La Dra. Deborah Gaebler expuso en el XIII Congreso Internacional ORITEL, que se desarrolla en Asunción, Paraguay, sobre las “Tecnologías que mejoran el resultado en el proceso de rehabilitación de personas con discapacidad física”. Como fundamento de su actividad, la profesional norteamericana dijo que la visión que orienta su trabajo “es siempre crear oportunidades”. En su disertación, describió el uso de sistemas robóticos que sirven como herramientas en los abordajes médicos y terapéuticos.
Uno de los usos de las tecnologías se orienta al análisis de la rigidez del músculo. Gaebler afirmó que normalmente únicamente los cirujanos pueden ver los músculos, sin embargo, ahora, a través de la ecografía, los clínicos también pueden visibilizarlos. De esta manera, describió la utilidad de la conjunción entre la ecografía y la visión biomecánica. Este recurso permitió observar variaciones en el largor de la fibra en músculos espásticos y concluir que hay una diferencia entre la rigidez pasiva, la rigidez activa del músculo y la rigidez neurológica. “Estas intervenciones funcionarán de mejor manera si se sabe cuál rigidez se ve afectada”, explicó.
Mencionó la elastografía de curvas de fuerza, que consiste en una ecografía que mide la rigidez de un material con las ventajas de que es rápida y no es invasiva. Estas tecnologías permiten hacerle seguimiento a la transformación del músculo y orientar el tratamiento a un modelo de rigidez específico, según explicó.
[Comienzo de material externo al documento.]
(** C6, as the code has it.  With size reduction on, the file with relative
    path [chrome/test/data/webui/i18n_process_css_test.html], an Essential
    File Override below the Test Data Directory [chrome/test/data], is
    kept, provided that it is no broken symbolic link and that its path,
    the source root included, does not contain [ChangeLog]. *)
Theorem essential_override_kept
    (cwd : string) (self : MyTarFile) (name : string) (f : path_facts)
    (rel : string) :
  rel = "chrome/test/data/webui/i18n_process_css_test.html" ->
  rel_name_of cwd self name = Some rel ->
  os_path.basename name = "i18n_process_css_test.html" ->
  __remove_nonessential_files self = true ->
  (islink f = true -> exists_ f = true) ->
  str.contains "ChangeLog" name = false ->
  add_check cwd self name f = Some Added
  /\ In rel ESSENTIAL_FILES
  /\ In "chrome/test/data" TEST_DIRS
  /\ rel = "chrome/test/data" +:+ "/" +:+ "webui/i18n_process_css_test.html".
Proof.
  intros -> Hrel Hbase Hon Hlive Hlog.
  split; [|split; [simpl; tauto | split; [simpl; tauto | reflexivity]]].
  rewrite (add_check_guards cwd self name f _ Hrel). f_equal.
  assert (islink f && negb (exists_ f) = false) as Hl.
  { destruct (islink f); [rewrite Hlive; reflexivity | reflexivity]. }
  unfold guards. rewrite Hl, Hbase, Hon, Hlog.
  vm_compute. reflexivity.
Qed.

Lemma essential_override_kept_witness :
  add_check "/" (archive_at "/src" true)
    "/src/chrome/test/data/webui/i18n_process_css_test.html" regular_file
  = Some Added.
Proof.
  apply (essential_override_kept "/" (archive_at "/src" true)
           "/src/chrome/test/data/webui/i18n_process_css_test.html" regular_file
           "chrome/test/data/webui/i18n_process_css_test.html").
  - reflexivity.
  - vm_compute; reflexivity.
  - vm_compute; reflexivity.
  - reflexivity.
  - discriminate.
  - vm_compute; reflexivity.
Defined.

(** C6 as it is written fails for a checkout below a directory whose name
    contains [ChangeLog]: the relative path is the one of the claim, size
    reduction is on, and the file is dropped by the guard on the whole
    path. *)
Lemma essential_override_counterexample :
  rel_name_of "/" (archive_at "/ChangeLog/src" true)
    "/ChangeLog/src/chrome/test/data/webui/i18n_process_css_test.html"
  = Some "chrome/test/data/webui/i18n_process_css_test.html"
  /\ isfile regular_file = true
  /\ __remove_nonessential_files (archive_at "/ChangeLog/src" true) = true
  /\ add_check "/" (archive_at "/ChangeLog/src" true)
       "/ChangeLog/src/chrome/test/data/webui/i18n_process_css_test.html"
       regular_file
     = Some (Skipped ChangeLogPath).
Proof. repeat split; vm_compute; reflexivity. Qed.

(** ** The metadata normalizer *)

Lemma S_IWUSR_bit (i : Z) : Z.testbit S_IWUSR i = (i =? 7).
Proof.
  change S_IWUSR with (2 ^ 7). rewrite Z.pow2_bits_eqb by lia.
  apply Z.eqb_sym.
Qed.

(** C10.  [__filter] leaves name, size, checksum, type, link target, device
    numbers, offsets and pax headers of the record as they are, and so
    changes no field but mtime, mode, uid, gid, uname and gname; the new
    mode is the old one
    with the owner-write bit (bit 7, [0o200]) set, so each bit of the new
    mode is the bit of the old mode or the owner-write bit, and no bit that
    was set is lost. *)
Theorem filter_frame (self : MyTarFile) (tar_info : TarInfo.t) :
  TarInfo.name (__filter self tar_info) = TarInfo.name tar_info
  /\ TarInfo.size (__filter self tar_info) = TarInfo.size tar_info
  /\ TarInfo.chksum (__filter self tar_info) = TarInfo.chksum tar_info
  /\ TarInfo.type (__filter self tar_info) = TarInfo.type tar_info
  /\ TarInfo.linkname (__filter self tar_info) = TarInfo.linkname tar_info
  /\ TarInfo.devmajor (__filter self tar_info) = TarInfo.devmajor tar_info
  /\ TarInfo.devminor (__filter self tar_info) = TarInfo.devminor tar_info
  /\ TarInfo.offset (__filter self tar_info) = TarInfo.offset tar_info
  /\ TarInfo.offset_data (__filter self tar_info) = TarInfo.offset_data tar_info
  /\ TarInfo.pax_headers (__filter self tar_info) = TarInfo.pax_headers tar_info
  /\ TarInfo.mode (__filter self tar_info) = Z.lor (TarInfo.mode tar_info) S_IWUSR
  /\ (forall i : Z,
        Z.testbit (TarInfo.mode (__filter self tar_info)) i
        = Z.testbit (TarInfo.mode tar_info) i || (i =? 7))
  /\ Z.land (TarInfo.mode tar_info) (TarInfo.mode (__filter self tar_info))
     = TarInfo.mode tar_info.
Proof.
  repeat split.
  - intros i. simpl. rewrite Z.lor_spec, S_IWUSR_bit. reflexivity.
  - simpl. apply Z.bits_inj'. intros i _.
    rewrite Z.land_spec, Z.lor_spec.
    destruct (Z.testbit (TarInfo.mode tar_info) i); reflexivity.
Qed.

Lemma filter_normalized (self : MyTarFile) (tar_info : TarInfo.t) :
  normalized (__mtime self) (__filter self tar_info).
Proof.
  split; [reflexivity|]. unfold __filter. cbn [TarInfo.mode].
  rewrite Z.lor_spec, S_IWUSR_bit. apply orb_true_r.
Qed.

(** ** Statements that only append *)

Section Appends.

Context (P : TarInfo.t -> Prop).

Lemma appends_ret {A} (a : A) : appends P (ret a).
Proof.
  intros s. exists [], []. simpl. rewrite !app_nil_r. auto.
Qed.

Lemma appends_raise {A} (e : exn) : appends P (@raise A e).
Proof.
  intros s. exists [], []. simpl. rewrite !app_nil_r. auto.
Qed.

Lemma appends_print (line : string) : appends P (print line).
Proof.
  intros s. exists [], [line]. simpl. rewrite app_nil_r. auto.
Qed.

Lemma appends_addfile (ti : TarInfo.t) : P ti -> appends P (addfile ti).
Proof.
  intros H s. exists [ti], []. simpl. rewrite app_nil_r. auto.
Qed.

Lemma appends_bind {A B} (m : io A) (k : A -> io B) :
  appends P m -> (forall a, appends P (k a)) -> appends P (bind m k).
Proof.
  intros Hm Hk s. unfold bind.
  destruct (Hm s) as (ms & out & Hms & Hout & HP).
  destruct (m s) as [[a|e] s'] eqn:E; simpl in *.
  - destruct (Hk a s') as (ms' & out' & Hms' & Hout' & HP').
    exists (ms ++ ms'), (out ++ out').
    rewrite Hms', Hout', Hms, Hout, !app_assoc.
    split; [reflexivity|]. split; [reflexivity|].
    apply Forall_app; auto.
  - exists ms, out. auto.
Qed.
La Dra. Gaebler aclaró que no es necesario contar con el mejor modelo de ecógrafo para visualizar correctamente los resultados.
RECURSO DE LA ROBÓTICA
Informó además que el uso de estas tecnologías es aplicable a diversas actividades, pero que en su experiencia se opta por enfocar el trabajo en la actividad de caminar. Sobre este punto, recordó que una investigación en terapia ocupacional demostró que el número de repeticiones de una tarea dada era solo 32, pero que para aprender o inducir al cambio se necesitan por los menos 600 repeticiones por sesión.
A través del recurso de la robótica, según explicó la Dra., se busca aplicar la práctica de repetición automatizada a un sistema que le hace participar tanto a la parte sensorial como motora, según las tareas, con una participación altamente dirigida.
Gaebler presentó un caso donde la meta del niño era caminar más rápida y ágilmente y poder jugar en el parque. El niño caminaba de manera lenta y errante en su andador, según la descripción. Pero tras la aplicación del tratamiento se le observaba caminando más rápidamente y en línea recta. Los resultados indican una mejora en el tiempo, la distancia y la reducción de la cantidad de tropiezos.
También mencionó que en su experiencia cuenta con más de 200 pacientes pediátricos utilizando el Lokomat desde el 2008. “Esta clase de robótica mejora la función, la prueba de caminata, la cabeza y el tronco”, señaló.